Urban Fox 3 by Kirsty Grant

Fido Fox

It is possible for them to share many characteristics with our pet dogs. An experiment called ‘Belyaev’s Foxes’ was set up by Russian scientist Dmitry Belyaev in the 1950’s. He selected wild silver foxes based on tameness and their approach to humans. This is the single only trait they had been selected for, and within 50 years as the population bred, changes in their physical appearance also started to occur.
The foxes developed floppy ears, curly tails, changes in fur colouration such as tabby patterns and white patches around the eye, changes began to show in their skull becoming ‘less wild’ and more feminine, and even their teeth became smaller.

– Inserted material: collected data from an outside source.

Lemma readi_spec i ip off n s :
  let k := if off + n <? 2 ^ 32 then Z.max 0 (Z.min n (i_size ip - off)) else 0 in
  fs dev V L P p pp s -> k_itable s !! i = Some ip -> file_readable ip (i_size ip) -> (size (dom L ∪ P) < NBUF)%nat ->
  0 <= off < 2 ^ 32 -> 0 <= n < 2 ^ 32 -> 0 <= dst < 2 ^ 64 -> 0 <= i_size ip -> D [] s ->
  returns (readi i ud dst off n s) (fun r s' =>
    r = k /\ D (file_bytes V ip off k) s' /\ fs dev V L P p pp s' /\ read_frame s s').
Proof using D_same D_copyout.
  intros k Hfs Hip Hra Hroom Hoff Hn Hdst Hsz HD. unfold readi. mred.
  rewrite (get_inode_eq _ _ _ Hip). mred.
  assert (Hmax : i_size ip < 2 ^ 31) by (pose proof (ra_max _ _ Hra); by apply (Z.le_lt_trans _ (MAXFILE * BSIZE))).
  assert (Hnil : forall x, file_bytes V ip x 0 = []) by (intros x; unfold file_bytes; by rewrite zrange_nil by lia).
  assert (Hzero : k = 0 -> D (file_bytes V ip off k) s /\ fs dev V L P p pp s /\ read_frame s s).
  { intros ->. rewrite Hnil. split_and!; [done|done|apply bio_read_frame, bio_frame_refl]. }
  assert (Hcond : (i_size ip <? off) || (u32 (off + n) <? off) = true /\ k = 0 \/
                  (i_size ip <? off) || (u32 (off + n) <? off) = false /\ off <= i_size ip /\ off + n < 2 ^ 32 /\
                  u32 (off + n) = off + n /\ k = Z.min n (i_size ip - off)).
  { unfold k. destruct (Z.ltb_spec (off + n) (2 ^ 32)) as [Hlt|Hge].
    - unfold u32. rewrite Z.mod_small by lia. destruct (Z.ltb_spec (i_size ip) off); [left; simpl; lia|].
      right. rewrite (proj2 (Z.ltb_ge _ _)) by lia. split_and!; [done|lia..].
    - left. assert (E : u32 (off + n) = off + n - 2 ^ 32)
        by (unfold u32; symmetry; apply Z.mod_unique_pos with 1; lia).
      rewrite E, (proj2 (Z.ltb_lt (off + n - 2 ^ 32) off)) by lia. by rewrite orb_true_r. }
  destruct Hcond as [[-> Hk]|(-> & Hle & Hov & Hu & Hk)]; [mred; split; [done|by apply Hzero]|].
  rewrite Hu. replace (if i_size ip <? off + n then i_size ip - off else n) with k
    by (rewrite Hk; destruct (Z.ltb_spec (i_size ip) (off + n)); lia).
  apply returns_obind.
  apply (loop_returns (fun x s1 => exists tot, 0 <= tot <= k /\ x = (tot, off + tot, u64 (dst + tot)) /\
      fs dev V L P p pp s1 /\ read_frame s s1 /\ D (file_bytes V ip off tot) s1)
    (fun x => Z.to_nat (k - x.1.1))).
  - exists 0. split_and!; [lia|lia| |done|apply bio_read_frame, bio_frame_refl|by rewrite Hnil].
    rewrite !Z.add_0_r. unfold u64. by rewrite Z.mod_small.
  - simpl. lia.
  - intros x s1 (tot & Htot & -> & Hfs1 & F1 & HD1). destruct (decide (tot = k)) as [->|Hne].
    + unfold readi_loop. rewrite (proj2 (Z.ltb_ge _ _)) by lia. mred. split_and!; [|done|done|done].
      apply s32_small. lia.
    + eapply returns_mono; [eapply (readi_step i ip k off tot s1); try done; try lia|].
      * by rewrite (read_frame_itable _ _ F1).
      * destruct Hra as [? ? ? Hp Hm]. constructor; try done; [intros o Ho; apply Hp; lia|lia].
      * cbn beta. intros r s2 (m & Hm & -> & Hfs2 & F2 & HD2). simpl. split; [|lia].
        exists (tot + m). split_and!; [lia|lia|done|done|by eapply read_frame_trans|done].
Qed.

End deliver.
End read.

(** ** writei *)

Lemma splice_lookup_total (d xs : list Z) k j :
  (k + length xs <= length d)%nat -> (j < length d)%nat ->
  splice d k xs !!! j = if decide (k <= j < k + length xs)%nat then xs !!! (j - k)%nat else d !!! j.
Proof.
  intros Hfit Hj. unfold splice. rewrite !list_lookup_total_alt. case_decide as Hc.
  - rewrite lookup_app_r by (rewrite length_take; lia). rewrite length_take, Nat.min_l by lia.
    by rewrite lookup_app_l by lia.
  - destruct (decide (j < k)%nat) as [Hlt|Hge].
    + rewrite lookup_app_l by (rewrite length_take; lia). by rewrite lookup_take_lt.
    + rewrite lookup_app_r by (rewrite length_take; lia). rewrite length_take, Nat.min_l by lia.
      rewrite lookup_app_r by lia. rewrite lookup_drop. do 2 f_equal. lia.
Qed.

(** The bytes after [xs] is written at [off]. *)
Definition overwritten (B : Z -> Z) (off : Z) (xs : list Z) (o : Z) : Z :=
  if (off <=? o) && (o <? off + Z.of_nat (length xs)) then xs !!! Z.to_nat (o - off) else B o.

Lemma overwritten_nil B off o : overwritten B off [] o = B o.
Proof. unfold overwritten. simpl. rewrite Z.add_0_r. by destruct (Z.leb_spec off o), (Z.ltb_spec o off); try lia. Qed.

Lemma overwritten_app B off xs ys o :
  overwritten (overwritten B off xs) (off + Z.of_nat (length xs)) ys o = overwritten B off (xs ++ ys) o.
Proof.
  unfold overwritten. rewrite length_app, Nat2Z.inj_add, Z.add_assoc, !list_lookup_total_alt.
  destruct (Z.leb_spec (off + Z.of_nat (length xs)) o), (Z.ltb_spec o (off + Z.of_nat (length xs) + Z.of_nat (length ys))),
    (Z.leb_spec off o), (Z.ltb_spec o (off + Z.of_nat (length xs))); simpl; try lia; try done.
  - rewrite lookup_app_r by lia. do 2 f_equal. lia.
  - by rewrite lookup_app_l by lia.
Qed.

(** Writing a chunk of one block of the file. *)
Lemma evolved_chunk dev bm L sb V ip off xs :
  let a := blk_addr V ip (off / BSIZE) in
  let V' := <[a := splice (V a) (Z.to_nat (off mod BSIZE)) xs]> V in
  file_ok dev bm V L sb ip -> (forall blk, length (V blk) = Z.to_nat BSIZE) ->
  0 <= off -> off / BSIZE < MAXFILE -> off mod BSIZE + Z.of_nat (length xs) <= BSIZE -> a <> 0 ->
  evolved dev bm L sb (overwritten (byte_at V ip) off xs) V ip V' ip.
Proof.
  intros a V' Hok Hlen Hoff Hmax Hfit Ha. pose proof (Z.mod_pos_bound off BSIZE ltac:(done)) as Hom.
  assert (Hbn : 0 <= off / BSIZE < MAXFILE) by (split; [by apply Z.div_pos|done]).
  pose proof (owns_addr V ip _ Hbn Ha) as Hown. destruct (fo_own _ _ _ _ _ _ Hok a Hown) as (Har & Hua & La & Nbm & Nib).
  pose proof (fo_ind _ _ _ _ _ _ Hok _ Hbn Ha) as Hni. fold a in Hni.
  assert (HV' : forall b, b <> a -> V' b = V b) by (intros b Hb; unfold V'; by rewrite fn_lookup_insert_ne).
  assert (Hind : indirect ip <> 0 -> V' (indirect ip) = V (indirect ip)) by (intros _; by apply HV').
  assert (Hadr : forall k, blk_addr V' ip k = blk_addr V ip k) by (intros; by apply blk_addr_ext).
  assert (Hu : forall b, 0 <= b < sb_size sb -> used sb V' b = used sb V b).
  { intros b Hb. unfold used. rewrite (fo_one _ _ _ _ _ _ Hok b Hb). by rewrite HV'. }
  constructor; try done.
  - by destruct ip.
  - pose proof Hok as [Hd Hl Ho Hi Hn H1 Hf Hb Hib Hm]. constructor; try done.
    + intros b. rewrite (owns_ext V V') by done. intros Hb'. destruct (Ho b Hb') as (R & U & ?). by rewrite Hu.
    + intros i j. rewrite !Hadr. apply Hi.
    + intros i. rewrite !Hadr. apply Hn.
    + intros b Hbr. rewrite Hu by done. by apply Hf.
  - intros o Ho. pose proof (blk_range o Ho) as Hor. unfold byte_at, overwritten. rewrite Hadr.
    pose proof (Z.mod_pos_bound o BSIZE ltac:(done)) as Hoo.
    destruct (decide (o / BSIZE = off / BSIZE)) as [E|E].
    + rewrite E. fold a. rewrite (proj2 (Z.eqb_neq _ _) Ha). unfold V'. rewrite fn_lookup_insert.
      pose proof (Z.div_mod o BSIZE ltac:(done)). pose proof (Z.div_mod off BSIZE ltac:(done)). rewrite E in *.
      rewrite splice_lookup_total by (rewrite Hlen; lia).
      destruct (Z.leb_spec off o), (Z.ltb_spec o (off + Z.of_nat (length xs))); simpl; case_decide; try lia; try done.
      f_equal. lia.
    + assert (Hout : (off <=? o) && (o <? off + Z.of_nat (length xs)) = false).
      { destruct (Z.leb_spec off o), (Z.ltb_spec o (off + Z.of_nat (length xs))); try done.
        destruct (same_chunk o off (Z.of_nat (length xs))); [lia|done|done]. }
      rewrite Hout. destruct (Z.eqb_spec (blk_addr V ip (o / BSIZE)) 0) as [|Hnz]; [done|].
      rewrite HV'; [done|]. intros Ea. apply E. by apply (fo_inj _ _ _ _ _ _ Hok).
  - intros blk Hr Hub Hne Hno. rewrite (owns_ext V V') by done. split; [|done]. apply HV'. by intros ->.
  - intros b Hb. by rewrite Hu.
Qed.

(** Everything but the cache, the log header, the process table, the queue,
    the output, the inode table and user memory is as in [s]. *)
Definition write_frame (s s' : kstate) : Prop :=
  exists m f r, in_frame (set_k_mem m (set_k_freelist f (set_k_refcount r s))) s'.

Lemma in_write_frame s s' : in_frame s s' -> write_frame s s'.
Proof. intros F. exists (k_mem s), (k_freelist s), (k_refcount s). by destruct s. Qed.

Lemma user_write_frame s s' : user_same s s' -> write_frame s s'.
Proof. intros (m & f & r & ->). exists m, f, r. apply op_in_frame, op_frame_refl. Qed.

Lemma write_frame_trans s1 s2 s3 : write_frame s1 s2 -> write_frame s2 s3 -> write_frame s1 s3.
Proof.
  intros (m & f & r & F) (m' & f' & r' & F'). exists m', f', r'. eapply in_frame_trans; [|exact F'].
  destruct F as [F O C]. constructor; [|exact O|exact C]. clear - F. destruct s1, s2. cbn in F. injection F as; subst. reflexivity.
Qed.

Lemma write_frame_sb s s' : write_frame s s' -> k_sb s' = k_sb s.
Proof. intros (m & f & r & F). by rewrite (if_sb _ _ F). Qed.
Lemma write_frame_disk s s' : write_frame s s' -> k_disk s' = k_disk s.
Proof. intros (m & f & r & F). by rewrite (if_disk _ _ F). Qed.

Lemma in_frame_same_user s s' : in_frame s s' -> same_user s s'.
Proof. intros [F _ _]. unfold same_user. by rewrite F. Qed.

Remember nothing was physically done to these foxes; a population was put together based on their initial ‘friendliness to humans’, i.e. those who came over to investigate and sniff and those who didn’t. Over the years these changes in morphology have occurred making them seeming more domesticated, more appealing to humans, more like our pet dogs, and all because they had an initial interest in us in the first place. Although a different species, it is undeniable that the possibility is there. Highly complex animals, remember that our wild red foxes definitely wouldn’t make good pets and shouldn’t be tamed.
Why not go fox spotting around your local wooded areas or keep an eye out in the garden to see what you can discover about our canine neighbours.